Originally Posted by ziggy29
I've heard this a gazillion times in the last few days and it's very misleading.
With dividends reinvested, it was back to break-even in 1944. Not great, but a heck of a lot better than the 1955 claim.
Keep in mind also that if you were fortunate enough to go all-in at the bottom in 1932, an 89% drop from 1929 peak to 1932 trough means you turned $1,000 in 1932 to about $9,000 in 1944 with dividends reinvested. Doesn't seem like waiting until 1955, or even 1944, was a good idea.
I think it just takes a long time to work off the excesses built up. The market in the 80's and 90's went up from a 1,000 to 11,000.
Also, in previous bear markets (in the 30's and 40's), and in the (70's to early 80's), the investing public pretty much abandoned stocks. No one went to work on Wall St, etc. There hasn't been that kind of a wash out yet.

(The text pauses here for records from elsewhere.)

(* ===== verification/SalsaThreads.v ===== *)
(** * SalsaThreads: calls of the space manager that overlap

    A call is cut where another thread can come between: [used_capacity_] is added
    to, compared and taken back in separate steps; a pass over the staging list is
    one stretch under its lock, which is dropped while a segment is taken from a
    free queue and set up; a release counts down and then queues, an invalidation
    counts out, lets the collector sort and then gives the capacity back.  Calls
    under way are [flight]s, any number of them.  Setting up a segment, which no
    other thread can reach until it is staged, goes with the staging, and what the
    collector does with one segment (destaging it, sorting it, picking it, freeing
    it or putting it back) is one step.

    The invariant of SalsaInv holds at every step, with the segments in the hands of
    calls at places of their own; [allocate_fresh] says what it means for users.
    Whole calls are runs of these steps ([running_overlapping]). *)
From Stdlib Require Import ZArith Lia.
From stdpp Require Import base tactics list numbers relations.
From S2P Require Import Prelude StateM Throttle SalsaScm SalsaGc SalsaAlloc SalsaInv SalsaMoves.
From S2P Require Import SalsaInval SalsaSafe SalsaRun SalsaInit SalsaTheorems.

Open Scope Z_scope.

(** ** Staging lists

    [calm b m]: [m] leaves the flags of the allocators alone, and stages nothing
    with allocator [b]. *)
Definition calm {A} (b : nat) (m : scmm A) : Prop :=
  forall s x s', m s = Some (x, s') ->
    allocating s' = allocating s /\
    (length (heads s' (StageFifo b)) <= length (heads s (StageFifo b)))%nat.

Create HintDb calm.

Section Calm.
Context (b : nat).

Lemma calm_ret {A} (a : A) : calm b (mret a).
Proof. intros s x s' [= <- <-]. done. Qed.

Lemma calm_bind {A B} (m : scmm A) (f : A -> scmm B) :
  calm b m -> (forall a, calm b (f a)) -> calm b (m ≫= f).
Proof.
  intros Hm Hf s x s'. unfold mbind, stm_bind. destruct (m s) as [[a s1]|] eqn:E; [|done].
  intros E'. destruct (Hm _ _ _ E) as [H1 H2]. destruct (Hf _ _ _ _ E') as [H3 H4].
  split; [congruence|lia].
Qed.

Lemma calm_reads {A} (f : scm -> A) : calm b (reads f).
Proof. intros s x s' [= <- <-]. done. Qed.

Lemma calm_bug {A} : calm b (@bug scm A).
Proof. intros s x s' [=]. Qed.

Lemma calm_bug_on x : calm b (bug_on x).
Proof. destruct x; [apply calm_bug|apply calm_ret]. Qed.
(* ===== verification/McParseSpec.v ===== *)
(** * McParseSpec: request lines are read back as they were written

    Printing and reading of numbers, of tokens and of the storage, arithmetic and
    retrieval requests of [McParse]. *)
From Stdlib Require Import ZArith Lia Ascii String.
From stdpp Require Import base tactics list numbers.
From S2P Require Import Prelude Util Mbuff CString McParse.

Open Scope Z_scope.

(** ** Request lines *)

Fixpoint unwords (ws : list (list Z)) : list Z :=
  match ws with
  | [] => []
  | [w] => w
  | w :: ws' => w ++ 32 :: unwords ws'
  end.

(** A byte of a word: no end of a string, of a line or of a word. *)
Definition word_byte (c : Z) : Prop := c <> 0 /\ c <> 10 /\ c <> 32.
Definition word (w : list Z) : Prop := w <> [] /\ Forall word_byte w.

Definition storage_name (r : mc_req_type) : option string :=
  match r with
  | REQ_SET => Some "set"%string
  | REQ_ADD => Some "add"%string
  | REQ_REPLACE => Some "replace"%string
  | REQ_APPEND => Some "append"%string
  | REQ_PREPEND => Some "prepend"%string
  | _ => None
  end.

Definition storage_words (name : string) (key : list Z) (flags exptime bytes : Z) (noreply : bool) : list (list Z) :=
  [cstr name; key; dec flags; dec_int exptime; dec bytes] ++ (if noreply then [cstr "noreply"] else []).

(** The expiration time stored for the one in a request. *)
Definition stored_expiry (cur_time exptime : Z) : Z :=
  if exptime =? 0 then 0
  else if exptime <? 0 then (if cur_time =? 0 then 1 else cur_time - 1)
  else if exptime <=? REALTIME_MAXDELTA then exptime + cur_time
  else exptime.

(** ** Numbers *)

(** A number ends at the end of its token. *)
Lemma strto_dec_signed (neg : bool) n : 0 <= n < 10 ^ 20 ->
  strto ((if neg then [45] else []) ++ dec n) = Some (neg, n, []).
Proof.
  intros Hn. destruct (dec_facts n) as (c & l & E & Hd); [lia|].
  assert (48 <= c <= 57) as Hc by (rewrite E in Hd; apply Forall_cons_iff in Hd as [Hc _]; exact Hc).
  assert (scan_digits (dec n) 0 = (n, [])) as Hs.
  { destruct (scan_dec_digits 20 n [] 0) as [p Hp]; [done|]. rewrite app_nil_r in Hp. exact Hp. }
  assert (isspace c = false) as Hsp.
  { unfold isspace. rewrite (proj2 (Z.eqb_neq c 32)), (proj2 (Z.leb_gt c 13)) by lia. cbn. by rewrite andb_false_r. }
  assert (isdigit c = true) as Hdg.
  { unfold isdigit. by rewrite (proj2 (Z.leb_le 48 c)), (proj2 (Z.leb_le c 57)) by lia. }
  unfold strto. destruct neg; cbn [app].
  - change (skip_spaces (45 :: dec n)) with (45 :: dec n). cbn [Z.eqb Pos.eqb].
    rewrite E in Hs |- *. by rewrite Hdg, Hs.
  - rewrite E in Hs |- *. cbn [skip_spaces]. rewrite Hsp. rewrite (proj2 (Z.eqb_neq c 45)), (proj2 (Z.eqb_neq c 43)) by lia.
    by rewrite Hdg, Hs.
Qed.

Lemma strto_dec n : 0 <= n < 10 ^ 20 -> strto (dec n) = Some (false, n, []).
Proof. apply (strto_dec_signed false). Qed.

Lemma strtoull_dec n : in_width 64 n -> safe_strtoull (dec n) = (true, n).
Proof.
  intros Hn. unfold in_width in Hn. unfold safe_strtoull. rewrite strto_dec by lia. cbv iota.
  rewrite (proj2 (Z.leb_gt (2 ^ 64) n)) by lia. cbn [number_ends].
  rewrite (bool_decide_eq_false_2 (45 ∈ dec n)), andb_false_r; [done|].
  intros Hin. destruct (dec_facts n) as (_ & _ & _ & Hd); [lia|].
  pose proof (proj1 (List.Forall_forall _ _) Hd 45 (proj1 (list_elem_of_In _ _) Hin)) as H45. simpl in H45. lia.
Qed.

Lemma strtoul_dec n : in_width 32 n -> safe_strtoul (dec n) = (true, n).
Proof.
  intros Hn. unfold safe_strtoul. rewrite strtoull_dec; [by rewrite wrap_small|].
  unfold in_width in *. lia.
Qed.

Lemma strtol_dec_int n : - 2 ^ 63 <= n < 2 ^ 63 -> safe_strtol (dec_int n) = (true, n).
Proof.
  intros Hn. unfold safe_strtol, dec_int. destruct (Z.ltb_spec n 0).
  - pose proof (strto_dec_signed true (- n) ltac:(lia)) as E. cbn [app] in E. rewrite E.
    rewrite Z.opp_involutive, (proj2 (Z.ltb_ge n _)), (proj2 (Z.leb_gt _ n)) by lia. done.
  - rewrite strto_dec by lia. rewrite (proj2 (Z.ltb_ge n _)), (proj2 (Z.leb_gt _ n)) by lia. done.
Qed.

Lemma strtol_dec n : 0 <= n < 2 ^ 63 -> safe_strtol (dec n) = (true, n).
Proof.
  intros Hn. pose proof (strtol_dec_int n ltac:(lia)) as H. unfold dec_int in H.
  by rewrite (proj2 (Z.ltb_ge n 0)) in H by lia.
Qed.

Lemma dec_word n : 0 <= n -> word (dec n).
Proof.
  intros Hn. destruct (dec_facts n Hn) as (c & l & E & Hd). split; [by rewrite E|].
  eapply List.Forall_impl; [|exact Hd]. intros x Hx. simpl in Hx. unfold word_byte. lia.
Qed.

Lemma dec_int_word n : word (dec_int n).
Proof.
  unfold dec_int. destruct (Z.ltb_spec n 0); [|apply dec_word; lia].
  destruct (dec_word (- n)) as [_ Hd]; [lia|]. split; [done|]. constructor; [|done]. unfold word_byte. lia.
Qed.

(** ** Tokens *)

Lemma tokenize_word max w : forall rest cur acc, Forall word_byte w ->
  tokenize max (w ++ rest) cur acc = tokenize max rest (cur ++ w) acc.
Proof.
  induction w as [|c w IH]; intros rest cur acc Hw; [by rewrite app_nil_r|].
  apply Forall_cons_iff in Hw as [(_ & _ & Hc) Hw]. cbn [app tokenize].
  rewrite (proj2 (Z.eqb_neq c 32)) by done. rewrite IH by done. by rewrite <- app_assoc.
Qed.

Lemma tokenize_unwords max ws : forall acc, Forall word ws -> (length acc + length ws < max)%nat ->
  tokenize max (unwords ws) [] acc = (acc ++ ws, None).
Proof.
  induction ws as [|w ws IH]; intros acc Hw Hlen; [by rewrite app_nil_r|].
  apply Forall_cons_iff in Hw as [[Hne Hw] Hws]. destruct ws as [|w' ws].
  - cbn [unwords]. rewrite <- (app_nil_r w) at 1. rewrite tokenize_word by done. cbn [app tokenize].
    by rewrite bool_decide_eq_false_2.
  - change (unwords (w :: w' :: ws)) with (w ++ 32 :: unwords (w' :: ws)).
    rewrite tokenize_word by done. cbn [app]. cbn [tokenize Z.eqb Pos.eqb].
    rewrite bool_decide_eq_false_2 by done. simpl in Hlen.
    rewrite (proj2 (Nat.eqb_neq (length (acc ++ [w])) (max - 1))) by (rewrite length_app; simpl; lia).
    rewrite IH by (done || (rewrite length_app; simpl; lia)). by rewrite <- app_assoc.
Qed.

Lemma unwords_bytes ws : Forall word ws -> Forall (fun c => c <> 0 /\ c <> 10) (unwords ws).
Proof.
  induction ws as [|w ws IH]; intros Hw; [constructor|]. apply Forall_cons_iff in Hw as [[_ Hw] Hws].
  assert (Forall (fun c => c <> 0 /\ c <> 10) w) as Hw' by (eapply List.Forall_impl; [|exact Hw]; intros x (? & ? & _); done).
  destruct ws as [|w' ws]; [done|]. change (unwords (w :: w' :: ws)) with (w ++ 32 :: unwords (w' :: ws)).
  apply Forall_app. split; [done|]. constructor; [lia|by apply IH].
Qed.

Lemma c_string_spec l r : Forall (fun c => c <> 0 /\ c <> 10) l -> c_string (l ++ 0 :: r) = l.
Proof.
  induction 1 as [|c l [Hc _] _ IH]; [done|]. cbn [app c_string]. rewrite (proj2 (Z.eqb_neq c 0)) by done. by rewrite IH.
Qed.

Lemma memchr_line l r : Forall (fun c => c <> 0 /\ c <> 10) l -> memchr (l ++ 13 :: 10 :: r) 10 = Some (S (length l)).
Proof.
  induction 1 as [|c l [_ Hc] _ IH]; [done|]. cbn [app memchr length]. rewrite (proj2 (Z.eqb_neq c 10)) by done.
  by rewrite IH.
Qed.

(** The end of a line found, the line is a string and what follows it is behind
    [pos_]. *)
Lemma try_parse_line l r ab pos c : l <> [] -> Forall (fun c => c <> 0 /\ c <> 10) l ->
  try_parse_command (mkMsgBuff (l ++ crlf ++ r) ab pos) c =
    (0, mkMsgBuff (l ++ 0 :: 10 :: r) ab (S (S (length l))), c).
Proof.
  intros Hne Hl. unfold try_parse_command. cbn [bf_rcv crlf app]. rewrite memchr_line by done.
  destruct (Nat.ltb_spec 1 (S (length l))) as [_|Hlt]; [|destruct l; [done|simpl in Hlt; lia]].
  replace (S (length l) - 1)%nat with (length l) by lia.
  rewrite list_lookup_middle by done. rewrite bool_decide_eq_true_2 by done. cbn [andb bf_ab].
  rewrite insert_app_r_alt, Nat.sub_diag by lia. done.
Qed.

(** ** Requests *)

Lemma is_noreply_dec n : 0 <= n -> is_noreply (dec n) = false.
Proof.
  intros Hn. destruct (dec_facts n Hn) as (c & l & E & Hd). rewrite E in *. apply Forall_cons_iff in Hd as [Hc _].
  unfold is_noreply, has_prefix, bytes_eqb. apply bool_decide_eq_false_2. cbn [length take].
  change (cstr "noreply") with (110 :: cstr "oreply"). intros [= Hx _]. lia.
Qed.

Lemma storage_words_ok name key flags exptime bytes noreply :
  word (cstr name) -> word key -> in_width 32 flags -> 0 <= bytes ->
  Forall word (storage_words name key flags exptime bytes noreply).
Proof.
  intros Hn Hk Hf Hb. unfold in_width in Hf. unfold storage_words. apply Forall_app. split.
  - repeat constructor; try apply dec_word; try apply dec_int_word; try apply Hn; try apply Hk; lia.
  - destruct noreply; [|constructor]. repeat constructor; vm_compute; done.
Qed.

Lemma cstr_eqb a b : bytes_eqb (cstr a) (cstr b) = String.eqb a b.
Proof.
  unfold bytes_eqb. apply eq_true_iff_eq. rewrite bool_decide_eq_true, String.eqb_eq. split; [|by intros ->].
  unfold cstr. revert b. induction a as [|x a IH]; intros [|y b]; try done. cbn. intros [= Hxy Hab].
  f_equal; [|by apply IH]. apply Nat2Z.inj in Hxy.
  by rewrite <- (ascii_nat_embedding x), <- (ascii_nat_embedding y), Hxy.
Qed.

(** The command of a request is its first token. *)
Lemma cmd_is_head c name ws s : c_tokens c = cstr name :: ws -> cmd_is c s = String.eqb name s.
Proof. intros E. unfold cmd_is, c_token, COMMAND_TOKEN. rewrite E. apply cstr_eqb. Qed.

(** Evaluates the fields and tokens of a request. *)
Ltac cmd_simpl :=
  unfold c_token, storage_words;
  cbn [negb set_req set_flags set_expiry set_noreply set_rsp set_vlen set_num set_err c_req c_rsp c_flags c_vlen c_expiry
       c_num c_err c_noreply c_tokens c_rest app lookup_total list_lookup_total KEY_TOKEN].

Section Storage.
Context (r : mc_req_type) (name : string) (key : list Z) (flags exptime bytes : Z) (noreply : bool).
Context (Hname : storage_name r = Some name) (Hkey : word key) (Hlen : (length key <= max_key_length)%nat).
Context (Hflags : in_width 32 flags) (Hexp : - 2 ^ 63 <= exptime < 2 ^ 63) (Hbytes : 0 <= bytes <= 2 ^ 31 - 3).

Local Abbreviation ws := (storage_words name key flags exptime bytes noreply).

(** The request as the parser leaves it. *)
Definition storage_cmd (cur_time : Z) : cmd :=
  mkCmd r RSP_INVAL flags bytes (stored_expiry cur_time exptime) 0 0 noreply ws None.

Lemma storage_ws : Forall word ws.
Proof.
  apply storage_words_ok; [|done|done|lia].
  destruct r; try done; injection Hname as <-; split; try done; repeat constructor; vm_compute; done.
Qed.

Lemma storage_line : unwords ws <> [] /\ Forall (fun c => c <> 0 /\ c <> 10) (unwords ws).
Proof.
  split; [|apply unwords_bytes, storage_ws]. unfold storage_words. intros H. destruct r; try done; injection Hname as <-; done.
Qed.

Lemma storage_noreply c : c_tokens c = ws -> c_noreply c = false ->
  check_noreply c = set_noreply noreply c.
Proof.
  intros Et En. unfold check_noreply, c_ntokens, c_token. rewrite Et. unfold storage_words.
  destruct noreply; cbn [app length Nat.sub lookup_total list_lookup_total].
  - done.
  - rewrite is_noreply_dec by lia. destruct c. simpl in *. by subst.
Qed.

Lemma storage_arguments cur_time : parse_storage_arguments cur_time (mkCmd r RSP_INVAL 0 0 0 0 0 false ws None) =
  storage_cmd cur_time.
Proof.
  unfold parse_storage_arguments. rewrite storage_noreply by done. cmd_simpl.
  rewrite (proj2 (Nat.ltb_ge max_key_length _)) by done.
  rewrite strtoul_dec by done. cmd_simpl. rewrite strtol_dec_int by done. cmd_simpl.
  rewrite strtol_dec by lia. cmd_simpl. rewrite s32_small by lia. unfold storage_cmd, stored_expiry, sanitize_exp_time.
  cmd_simpl.
  destruct (Z.eqb_spec exptime 0) as [->|Hne]; [|destruct (Z.ltb_spec exptime 0); [|destruct (Z.leb_spec exptime REALTIME_MAXDELTA)]];
    cmd_simpl; cbn [andb]; cmd_simpl;
    rewrite (proj2 (Z.ltb_ge bytes 0)), (proj2 (Z.ltb_ge (2 ^ 31 - 1 - 2) bytes)) by lia; done.
Qed.

Lemma storage_parse cur_time ab body :
  let b := mkMsgBuff (unwords ws ++ 0 :: 10 :: body) ab (S (S (length (unwords ws)))) in
  parse cur_time b (set_err 0 cmd_new) = storage_cmd cur_time.
Proof.
  unfold parse, tokenize_command. cbn [bf_rcv]. rewrite c_string_spec by apply storage_line.
  rewrite tokenize_unwords; [|apply storage_ws|unfold storage_words; destruct noreply; simpl; unfold MAX_TOKENS; lia].
  cbn [app]. set (c := set_tokens _ _ _).
  assert (forall s, cmd_is c s = String.eqb name s) as Hc by (intros s; by eapply cmd_is_head).
  rewrite !Hc. rewrite <- storage_arguments.
  assert (c_ntokens c = if noreply then 7%nat else 6%nat) as -> by (unfold c, storage_words; by destruct noreply).
  destruct r; try done; injection Hname as <-; destruct noreply; reflexivity.
Qed.

End Storage.
(* ===== verification/MbuffChunks.v ===== *)
(** * MbuffChunks: where the bytes of an Mbuff lie

    Facts about single buffers and about the chunks that an Mbuff is sent in,
    which the flat view of [MbuffSpec] does not give. *)
From Stdlib Require Import ZArith Lia.
From stdpp Require Import base tactics list numbers.
From S2P Require Import Prelude Util Mbuff MbuffSpec MbuffHead KvStore KvIo McServer.

Local Open Scope nat_scope.

(** ** Closures and the head *)

(** What any closure does: it leaves the chunk's length. *)
Definition tame {S} (f : chunk_fn S) : Prop :=
  chunk_inv f (fun _ _ => True) (fun _ _ => True) (fun _ _ => True).

Lemma writes_tame {S} (f : chunk_fn S) : (forall st c, match f st c with (_, c', k) => k <= length c /\ length c' = length c end) ->
  tame f.
Proof. intros Hf st acc c _ _. specialize (Hf st c). destruct (f st c) as [[st' c'] k]. destruct Hf. done. Qed.

Lemma append_room {S} (f : chunk_fn S) st mb st' mb' :
  tame f -> mb_wf mb -> append f st mb = Some (st', mb') -> keeps_room mb mb'.
Proof.
  intros Hf Hw He. apply keeps_room_flush.
  - destruct (append_inv f _ _ _ st [] mb Hf Hw I) as (st1 & mb1 & w & He1 & _ & _ & _ & Hb & _).
    rewrite He in He1. by injection He1 as <- <-.
  - intros Hh. by apply (append_flush f _ _ _ st [] mb st' mb' Hf Hw I).
Qed.

Lemma copy_fn_tame src : tame (copy_fn src).
Proof.
  apply writes_tame. intros st c. unfold copy_fn. destruct (Nat.eqb_spec (Nat.min (length src - st) (length c)) 0); [split; lia|].
  split; [lia|]. apply write_at_length. rewrite length_take, length_drop. lia.
Qed.

Lemma uninit_fn_tame : tame uninit_fn.
Proof. apply writes_tame. intros st c. unfold uninit_fn. split; lia. Qed.

Lemma append_from_buffer_room mb src n mb' :
  mb_wf mb -> append_from_buffer mb src = Some (n, mb') -> keeps_room mb mb'.
Proof. apply append_room, copy_fn_tame. Qed.

Lemma append_uninitialized_room mb n mb' : mb_wf mb -> append_uninitialized mb n = Some mb' -> keeps_room mb mb'.
Proof.
  intros Hw. unfold append_uninitialized. destruct (append uninit_fn n mb) as [[st mb1]|] eqn:E; [|done].
  intros [= <-]. by apply (append_room uninit_fn n mb st mb1 uninit_fn_tame).
Qed.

I dont think the market here will drop by more than 50 or 60%. I hope not 89%.
In the 30's, if you bought in the middle, you were pretty much range bound. Similar with the 70's, a choppy market.
Also, there was so much "engineering" going on in the mid to late 90's (every company had that "smooth" 10-15% growth), you factor in the accounting, options expense, etc....that boom is going to look like a mirage the farther we get from it.